The task
Beginning at the first line of the data, print each line exactly, stopping after the line that contains "key ([alist_get], [alist_insert]). *)".

Saved entries:

################

(* ===== verification/Lists.v ===== *)
(** Lists and ordered maps: boolean filters, sorted lists and their uniqueness;
    a [BTreeMap] as a finite map that is listed by key ([btree]), a [BTreeSet]
    likewise, and a map inside a recursive type as the list of its entries by
    key ([alist_get], [alist_insert]). *)
From Stdlib Require Import ZArith Lia Ascii Sorted Permutation.
From stdpp Require Import base tactics numbers gmap strings sorting list.
From S2P Require Import Prelude RustString.

Section filterb.
Context {A : Type} (p : A -> bool).
Implicit Types l : list A.

Lemma StronglySorted_filterb (R : A -> A -> Prop) l :
  StronglySorted R l -> StronglySorted R (List.filter p l).
Proof.
  induction 1 as [|x l Hs IH Hx]; simpl; [constructor|].
  destruct (p x); [|done]. constructor; [done|].
  rewrite Forall_forall in *. intros y [_ Hy]%elem_of_filterb. auto.
Qed.

Lemma filterb_all l : Forall (fun x => p x = true) l -> List.filter p l = l.
Proof. induction 1 as [|x l Hx Hl IH]; simpl; [done|]. by rewrite Hx, IH. Qed.

Lemma filterb_none l : Forall (fun x => p x = false) l -> List.filter p l = [].
Proof. induction 1 as [|x l Hx Hl IH]; simpl; [done|]. by rewrite Hx, IH. Qed.

Lemma NoDup_filterb l : NoDup l -> NoDup (List.filter p l).
Proof.
  induction 1 as [|x l Hx Hl IH]; simpl; [constructor|].
  destruct (p x); [|done]. constructor; [|done]. intros [_ ?]%elem_of_filterb. done.
Qed.
End filterb.

Lemma StronglySorted_app_inv {A} (R : A -> A -> Prop) l k :
  StronglySorted R (l ++ k) <->
  StronglySorted R l /\ StronglySorted R k /\ (forall x y, x ∈ l -> y ∈ k -> R x y).
Proof.
  induction l as [|x l IH]; simpl.
  { split; [intros H; split_and!; [constructor|done|set_solver]|tauto]. }
  rewrite !StronglySorted_cons, IH, Forall_app, !Forall_forall. split.
  - intros ((Hx & Hk) & Hl & Hkk & Hlk). split_and!; [done..|]. intros a y [->|]%elem_of_cons; auto.
  - intros ((Hx & Hl) & Hk & Hlk). split_and!; auto; set_solver.
Qed.

Lemma StronglySorted_NoDup {A} (R : A -> A -> Prop) l :
  (forall x, ~ R x x) -> StronglySorted R l -> NoDup l.
Proof.
  intros HR. induction 1 as [|x l Hs IH Hx]; constructor; [|done].
  rewrite Forall_forall in Hx. intros Hin. by apply (HR x), Hx.
Qed.

(** Two lists without duplicates that are sorted by an order of the elements
    they share and hold the same elements are equal. *)
Lemma sorted_same_elements {A} (R : A -> A -> Prop) l k :
  (forall x y, x ∈ l -> y ∈ l -> R x y -> R y x -> x = y) ->
  NoDup l -> NoDup k -> StronglySorted R l -> StronglySorted R k ->
  (forall x, x ∈ l <-> x ∈ k) -> l = k.
Proof.
  intros Hanti Hl Hk Hsl Hsk Heq. apply (StronglySorted_unique_strong R); [|done..|by apply NoDup_Permutation].
  intros x y Hx Hy. apply Hanti; [done|by apply Heq].
Qed.

Lemma StronglySorted_fmap_impl {A B} (f : A -> B) (R : A -> A -> Prop) (S : B -> B -> Prop) l :
  (forall x y, x ∈ l -> y ∈ l -> R x y -> S (f x) (f y)) -> StronglySorted R l -> StronglySorted S (f <$> l).
Proof.
  intros Hf. induction 1 as [|x l Hs IH Hx]; csimpl; [constructor|]. constructor.
  - apply IH. intros; apply Hf; rewrite ?elem_of_cons; auto.
  - rewrite Forall_forall in Hx. apply Forall_fmap, Forall_forall. intros z Hz.
    apply Hf; [by left|by right|by apply Hx].
Qed.

Lemma fold_left_fmap {A B C} (f : C -> B -> C) (g : A -> B) l c :
  fold_left f (g <$> l) c = fold_left (fun c x => f c (g x)) l c.
Proof. revert c. induction l as [|x l IH]; intros c; [done|]. apply IH. Qed.

(** ** Sums *)

Lemma sum_list_le {A} (f g : A -> nat) l : (forall x, x ∈ l -> (f x <= g x)%nat) -> (sum_list (f <$> l) <= sum_list (g <$> l))%nat.
Proof.
  induction l as [|x l IH]; csimpl; intros Hfg; [done|].
  pose proof (Hfg x ltac:(by left)). specialize (IH ltac:(intros y Hy; apply Hfg; by right)). lia.
Qed.

Lemma sum_list_lt {A} (f g : A -> nat) l x :
  (forall x, x ∈ l -> (f x <= g x)%nat) -> x ∈ l -> (f x < g x)%nat -> (sum_list (f <$> l) < sum_list (g <$> l))%nat.
Proof.
  induction l as [|y l IH]; csimpl; intros Hfg Hx Hlt; [by apply elem_of_nil in Hx|].
  pose proof (Hfg y ltac:(by left)). apply elem_of_cons in Hx as [->|Hx].
  - pose proof (sum_list_le f g l ltac:(intros z Hz; apply Hfg; by right)). lia.
  - specialize (IH ltac:(intros z Hz; apply Hfg; by right) Hx Hlt). lia.
Qed.

Lemma sum_list_bound {A} (f : A -> nat) (n : nat) l : (forall x, x ∈ l -> (f x <= n)%nat) -> (sum_list (f <$> l) <= n * length l)%nat.
Proof.
  induction l as [|x l IH]; csimpl; intros Hf; [lia|].
  pose proof (Hf x ltac:(by left)). specialize (IH ltac:(intros y Hy; apply Hf; by right)). lia.
Qed.

(** ** Ordered maps and sets *)

Definition btree {V} (m : gmap string V) : list (string * V) :=
  sort_stable (fun x y => string_leb x.1 y.1) (map_to_list m).
Definition btree_keys {V} (m : gmap string V) : list string := (btree m).*1.
Definition btree_set (s : gset string) : list string := sort_stable string_leb (elements s).

Lemma elem_of_btree {V} (m : gmap string V) k v : (k, v) ∈ btree m <-> m !! k = Some v.
Proof. unfold btree. by rewrite elem_of_sort_stable, elem_of_map_to_list. Qed.

Lemma elem_of_btree_keys {V} (m : gmap string V) k : k ∈ btree_keys m <-> is_Some (m !! k).
Proof.
  unfold btree_keys. rewrite list_elem_of_fmap. split.
  - intros [[k' v] [-> Hv]]. apply elem_of_btree in Hv. by exists v.
  - intros [v Hv]. exists (k, v). by rewrite elem_of_btree.
Qed.

Lemma NoDup_btree_keys {V} (m : gmap string V) : NoDup (btree_keys m).
Proof. unfold btree_keys, btree. rewrite sort_stable_perm. apply NoDup_fst_map_to_list. Qed.

Lemma elem_of_btree_set s k : k ∈ btree_set s <-> k ∈ s.
Proof. unfold btree_set. by rewrite elem_of_sort_stable, elem_of_elements. Qed.

Lemma NoDup_btree_set (s : gset string) : NoDup (btree_set s).
Proof. unfold btree_set. rewrite sort_stable_perm. apply NoDup_elements. Qed.

Lemma btree_sorted {V} (m : gmap string V) : StronglySorted (fun x y => string_leb x.1 y.1 = true) (btree m).
Proof.
  apply (sort_stable_sorted _ (fun _ => True)); [| |by apply Forall_true].
  - intros. apply string_leb_total.
  - intros x y z _ _ _. apply string_leb_trans.
Qed.

Lemma btree_set_sorted (s : gset string) : StronglySorted (fun x y => string_leb x y = true) (btree_set s).
Proof.
  apply (sort_stable_sorted _ (fun _ => True)); [| |by apply Forall_true].
  - intros. apply string_leb_total.
  - intros x y z _ _ _. apply string_leb_trans.
Qed.

(** ** Maps as lists of entries *)

Section alist.
Context {V : Type}.

Fixpoint alist_get (k : string) (m : list (string * V)) : option V :=
  match m with
  | [] => None
  | (k', v) :: m => if String.eqb k k' then Some v else alist_get k m
  end.

(** Insertion in key order; a key that is there keeps its place. *)
Fixpoint alist_insert (k : string) (v : V) (m : list (string * V)) : list (string * V) :=
  match m with
  | [] => [(k, v)]
  | (k', v') :: m =>
    if String.eqb k k' then (k, v) :: m
    else if string_leb k k' then (k, v) :: (k', v') :: m
    else (k', v') :: alist_insert k v m
  end.

Lemma alist_get_elem k m v : alist_get k m = Some v -> (k, v) ∈ m.
Proof.
  induction m as [|[k' v'] m IH]; simpl; [done|].
  destruct (String.eqb_spec k k') as [->|]; [intros [= ->]; by left|right; auto].
Qed.

Lemma alist_get_insert k k' v m :
  alist_get k (alist_insert k' v m) = if String.eqb k k' then Some v else alist_get k m.
Proof.
  induction m as [|[c w] m IH]; simpl; [by destruct (String.eqb k k')|].
  destruct (String.eqb_spec k' c) as [->|Hc]; simpl.
  - by destruct (String.eqb_spec k c).
  - destruct (string_leb k' c); simpl; [done|]. rewrite IH.
    destruct (String.eqb_spec k c) as [->|]; [|done]. by destruct (String.eqb_spec c k').
Qed.

Lemma elem_of_alist_insert k v m x : x ∈ alist_insert k v m -> x = (k, v) \/ x ∈ m.
Proof.
  induction m as [|[c w] m IH]; simpl; [set_solver|].
  destruct (String.eqb k c); [set_solver|]. destruct (string_leb k c); set_solver.
Qed.
End alist.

################

Exercise output
(* ===== verification/Lists.v ===== *)
(** Lists and ordered maps: boolean filters, sorted lists and their uniqueness;
    a [BTreeMap] as a finite map that is listed by key ([btree]), a [BTreeSet]
    likewise, and a map inside a recursive type as the list of its entries by
    key ([alist_get], [alist_insert]). *)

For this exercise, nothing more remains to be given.